*** Block opens ***
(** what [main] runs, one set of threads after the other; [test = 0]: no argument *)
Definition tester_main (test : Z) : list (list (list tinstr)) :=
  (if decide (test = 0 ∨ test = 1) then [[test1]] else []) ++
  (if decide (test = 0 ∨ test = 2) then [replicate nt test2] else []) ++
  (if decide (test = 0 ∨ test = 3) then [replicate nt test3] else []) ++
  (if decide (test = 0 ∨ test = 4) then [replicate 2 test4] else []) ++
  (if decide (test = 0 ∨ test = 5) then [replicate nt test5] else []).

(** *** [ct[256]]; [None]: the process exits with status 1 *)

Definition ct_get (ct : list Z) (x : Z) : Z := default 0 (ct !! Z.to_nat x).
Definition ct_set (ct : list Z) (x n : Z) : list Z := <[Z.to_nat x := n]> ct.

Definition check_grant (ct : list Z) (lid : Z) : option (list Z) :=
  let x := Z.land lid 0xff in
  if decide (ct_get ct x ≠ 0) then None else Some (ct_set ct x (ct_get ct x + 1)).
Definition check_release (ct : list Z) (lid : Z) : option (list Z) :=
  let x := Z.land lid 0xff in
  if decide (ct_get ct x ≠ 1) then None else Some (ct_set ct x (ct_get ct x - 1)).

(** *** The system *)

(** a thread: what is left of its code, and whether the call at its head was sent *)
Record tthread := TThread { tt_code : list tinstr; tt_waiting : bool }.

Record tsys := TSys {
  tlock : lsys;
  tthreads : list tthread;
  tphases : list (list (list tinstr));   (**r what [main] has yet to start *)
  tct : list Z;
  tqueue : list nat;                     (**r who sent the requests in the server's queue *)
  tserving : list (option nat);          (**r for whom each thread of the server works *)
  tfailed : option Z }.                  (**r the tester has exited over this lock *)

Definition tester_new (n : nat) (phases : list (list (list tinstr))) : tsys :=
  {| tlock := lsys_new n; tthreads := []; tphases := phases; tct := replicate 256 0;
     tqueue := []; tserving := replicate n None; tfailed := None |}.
*** Block closes ***
*** Block opens ***
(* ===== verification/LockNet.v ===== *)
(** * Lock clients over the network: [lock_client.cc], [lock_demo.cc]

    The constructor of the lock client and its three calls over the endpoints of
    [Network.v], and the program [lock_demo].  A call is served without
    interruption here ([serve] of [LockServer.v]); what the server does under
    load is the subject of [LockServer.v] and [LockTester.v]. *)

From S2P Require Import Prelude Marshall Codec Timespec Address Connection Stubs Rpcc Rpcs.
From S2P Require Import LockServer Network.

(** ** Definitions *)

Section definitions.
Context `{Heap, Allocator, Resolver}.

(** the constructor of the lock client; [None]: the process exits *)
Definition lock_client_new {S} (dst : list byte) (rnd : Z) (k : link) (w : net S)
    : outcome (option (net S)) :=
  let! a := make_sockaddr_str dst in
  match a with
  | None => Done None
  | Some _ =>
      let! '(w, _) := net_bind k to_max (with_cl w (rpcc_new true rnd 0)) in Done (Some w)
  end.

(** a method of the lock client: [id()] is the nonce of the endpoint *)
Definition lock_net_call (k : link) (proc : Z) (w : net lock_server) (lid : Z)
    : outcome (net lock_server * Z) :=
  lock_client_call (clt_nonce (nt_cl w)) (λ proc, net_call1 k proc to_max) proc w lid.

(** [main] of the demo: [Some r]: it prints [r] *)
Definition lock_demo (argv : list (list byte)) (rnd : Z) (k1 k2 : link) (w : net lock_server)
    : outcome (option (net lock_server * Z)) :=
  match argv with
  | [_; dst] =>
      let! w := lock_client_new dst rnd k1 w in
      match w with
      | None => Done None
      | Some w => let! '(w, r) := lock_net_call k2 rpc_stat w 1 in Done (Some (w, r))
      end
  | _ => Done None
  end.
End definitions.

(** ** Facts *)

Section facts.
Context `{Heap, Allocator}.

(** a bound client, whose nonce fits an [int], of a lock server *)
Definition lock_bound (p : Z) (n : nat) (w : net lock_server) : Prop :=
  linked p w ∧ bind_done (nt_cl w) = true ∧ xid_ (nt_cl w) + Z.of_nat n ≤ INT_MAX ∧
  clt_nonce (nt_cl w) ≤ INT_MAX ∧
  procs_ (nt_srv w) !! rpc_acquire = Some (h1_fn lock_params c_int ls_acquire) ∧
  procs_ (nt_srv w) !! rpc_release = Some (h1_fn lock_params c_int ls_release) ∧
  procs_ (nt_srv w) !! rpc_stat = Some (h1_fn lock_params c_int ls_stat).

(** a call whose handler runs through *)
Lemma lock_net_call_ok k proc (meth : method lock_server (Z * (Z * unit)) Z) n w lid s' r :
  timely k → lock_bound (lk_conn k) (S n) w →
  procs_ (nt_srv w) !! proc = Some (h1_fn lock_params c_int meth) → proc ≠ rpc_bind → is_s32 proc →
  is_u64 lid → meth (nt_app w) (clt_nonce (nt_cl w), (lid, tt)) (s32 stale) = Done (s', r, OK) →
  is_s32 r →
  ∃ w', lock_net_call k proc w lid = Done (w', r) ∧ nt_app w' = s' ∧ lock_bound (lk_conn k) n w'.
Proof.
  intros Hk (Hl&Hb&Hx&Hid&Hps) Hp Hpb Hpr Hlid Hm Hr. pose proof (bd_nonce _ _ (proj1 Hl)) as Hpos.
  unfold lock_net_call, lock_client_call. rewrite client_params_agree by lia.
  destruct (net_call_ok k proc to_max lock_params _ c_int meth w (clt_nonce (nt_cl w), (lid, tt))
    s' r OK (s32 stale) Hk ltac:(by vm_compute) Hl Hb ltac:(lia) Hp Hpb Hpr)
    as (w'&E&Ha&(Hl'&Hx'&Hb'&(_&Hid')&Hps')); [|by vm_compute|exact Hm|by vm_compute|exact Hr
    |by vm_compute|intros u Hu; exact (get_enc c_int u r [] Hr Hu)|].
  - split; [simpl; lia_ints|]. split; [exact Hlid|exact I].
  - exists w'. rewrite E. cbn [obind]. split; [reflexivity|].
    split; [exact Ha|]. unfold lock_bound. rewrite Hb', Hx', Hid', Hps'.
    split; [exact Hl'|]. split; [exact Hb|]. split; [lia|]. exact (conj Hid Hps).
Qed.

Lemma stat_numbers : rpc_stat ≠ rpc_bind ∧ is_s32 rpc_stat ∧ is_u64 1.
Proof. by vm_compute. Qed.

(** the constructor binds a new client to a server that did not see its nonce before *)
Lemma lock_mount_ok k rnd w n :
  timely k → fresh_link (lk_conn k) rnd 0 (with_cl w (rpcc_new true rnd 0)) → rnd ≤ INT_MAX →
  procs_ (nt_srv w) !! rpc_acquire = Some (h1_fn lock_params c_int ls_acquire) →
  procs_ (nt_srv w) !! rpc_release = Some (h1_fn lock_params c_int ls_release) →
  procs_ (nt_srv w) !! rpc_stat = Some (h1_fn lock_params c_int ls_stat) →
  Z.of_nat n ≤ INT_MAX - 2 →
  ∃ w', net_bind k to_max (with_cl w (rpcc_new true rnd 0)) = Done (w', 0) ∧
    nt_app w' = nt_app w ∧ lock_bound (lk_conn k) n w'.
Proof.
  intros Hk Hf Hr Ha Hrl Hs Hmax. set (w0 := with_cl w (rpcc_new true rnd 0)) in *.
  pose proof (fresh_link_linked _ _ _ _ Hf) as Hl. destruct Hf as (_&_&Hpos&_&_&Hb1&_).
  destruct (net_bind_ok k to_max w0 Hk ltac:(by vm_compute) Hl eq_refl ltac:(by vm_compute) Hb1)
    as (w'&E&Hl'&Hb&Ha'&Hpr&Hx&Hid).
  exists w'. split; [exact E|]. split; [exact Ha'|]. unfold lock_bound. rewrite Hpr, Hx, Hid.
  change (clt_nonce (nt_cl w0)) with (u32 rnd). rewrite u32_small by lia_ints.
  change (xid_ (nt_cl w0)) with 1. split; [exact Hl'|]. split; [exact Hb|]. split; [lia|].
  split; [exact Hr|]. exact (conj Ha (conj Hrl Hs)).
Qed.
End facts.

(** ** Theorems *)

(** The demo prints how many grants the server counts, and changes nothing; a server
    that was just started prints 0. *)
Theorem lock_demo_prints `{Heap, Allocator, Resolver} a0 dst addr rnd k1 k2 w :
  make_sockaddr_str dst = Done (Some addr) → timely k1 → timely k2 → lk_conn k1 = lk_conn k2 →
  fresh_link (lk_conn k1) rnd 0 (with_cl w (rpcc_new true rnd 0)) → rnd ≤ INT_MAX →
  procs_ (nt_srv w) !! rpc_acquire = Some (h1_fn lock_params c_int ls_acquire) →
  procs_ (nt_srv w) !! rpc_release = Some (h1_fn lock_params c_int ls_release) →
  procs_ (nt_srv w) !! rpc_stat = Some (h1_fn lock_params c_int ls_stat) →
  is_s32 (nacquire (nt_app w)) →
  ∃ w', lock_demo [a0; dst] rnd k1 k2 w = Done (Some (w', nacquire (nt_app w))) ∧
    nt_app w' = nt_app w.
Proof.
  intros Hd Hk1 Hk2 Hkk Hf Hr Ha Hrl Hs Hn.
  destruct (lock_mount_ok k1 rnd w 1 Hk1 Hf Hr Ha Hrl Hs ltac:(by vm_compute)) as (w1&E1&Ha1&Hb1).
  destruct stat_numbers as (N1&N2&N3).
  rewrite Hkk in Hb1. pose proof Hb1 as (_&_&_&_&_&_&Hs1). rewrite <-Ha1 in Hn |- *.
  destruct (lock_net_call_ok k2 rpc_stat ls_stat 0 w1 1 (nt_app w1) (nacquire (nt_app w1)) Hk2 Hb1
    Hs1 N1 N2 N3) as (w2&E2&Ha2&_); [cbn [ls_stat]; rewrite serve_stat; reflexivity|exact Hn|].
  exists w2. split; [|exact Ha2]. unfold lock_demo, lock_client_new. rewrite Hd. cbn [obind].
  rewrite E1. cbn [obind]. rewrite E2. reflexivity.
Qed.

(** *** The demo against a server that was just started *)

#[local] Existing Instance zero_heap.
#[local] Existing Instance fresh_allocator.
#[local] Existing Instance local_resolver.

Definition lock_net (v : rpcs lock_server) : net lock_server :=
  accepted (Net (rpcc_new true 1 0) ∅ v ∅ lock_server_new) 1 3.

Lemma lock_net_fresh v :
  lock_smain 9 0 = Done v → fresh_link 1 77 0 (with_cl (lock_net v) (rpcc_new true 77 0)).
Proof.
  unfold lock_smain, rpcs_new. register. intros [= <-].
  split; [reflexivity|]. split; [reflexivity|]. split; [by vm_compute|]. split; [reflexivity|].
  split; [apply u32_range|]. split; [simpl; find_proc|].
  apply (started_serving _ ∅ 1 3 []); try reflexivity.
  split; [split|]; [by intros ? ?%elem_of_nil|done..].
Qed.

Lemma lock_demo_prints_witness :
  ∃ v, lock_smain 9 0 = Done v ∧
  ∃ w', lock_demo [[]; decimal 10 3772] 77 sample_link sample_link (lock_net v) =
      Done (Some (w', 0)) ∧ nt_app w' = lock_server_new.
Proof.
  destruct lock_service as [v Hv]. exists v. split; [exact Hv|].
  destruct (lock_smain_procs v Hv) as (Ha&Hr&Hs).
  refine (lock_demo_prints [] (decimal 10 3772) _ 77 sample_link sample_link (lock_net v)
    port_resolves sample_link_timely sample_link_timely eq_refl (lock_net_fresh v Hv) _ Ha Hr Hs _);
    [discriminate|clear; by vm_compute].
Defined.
*** Block closes ***
→ **Instructions for the task**: Using the material above, transcribe exactly the lines from the line with "(** *** [ct[256]];" to the line with "tqueue := [];"; both count, and nothing else goes in.

→ **Answer box**:
(** *** [ct[256]]; [None]: the process exits with status 1 *)

Definition ct_get (ct : list Z) (x : Z) : Z := default 0 (ct !! Z.to_nat x).
Definition ct_set (ct : list Z) (x n : Z) : list Z := <[Z.to_nat x := n]> ct.

Definition check_grant (ct : list Z) (lid : Z) : option (list Z) :=
  let x := Z.land lid 0xff in
  if decide (ct_get ct x ≠ 0) then None else Some (ct_set ct x (ct_get ct x + 1)).
Definition check_release (ct : list Z) (lid : Z) : option (list Z) :=
  let x := Z.land lid 0xff in
  if decide (ct_get ct x ≠ 1) then None else Some (ct_set ct x (ct_get ct x - 1)).

(** *** The system *)

(** a thread: what is left of its code, and whether the call at its head was sent *)
Record tthread := TThread { tt_code : list tinstr; tt_waiting : bool }.

Record tsys := TSys {
  tlock : lsys;
  tthreads : list tthread;
  tphases : list (list (list tinstr));   (**r what [main] has yet to start *)
  tct : list Z;
  tqueue : list nat;                     (**r who sent the requests in the server's queue *)
  tserving : list (option nat);          (**r for whom each thread of the server works *)
  tfailed : option Z }.                  (**r the tester has exited over this lock *)

Definition tester_new (n : nat) (phases : list (list (list tinstr))) : tsys :=
  {| tlock := lsys_new n; tthreads := []; tphases := phases; tct := replicate 256 0;
     tqueue := []; tserving := replicate n None; tfailed := None |}.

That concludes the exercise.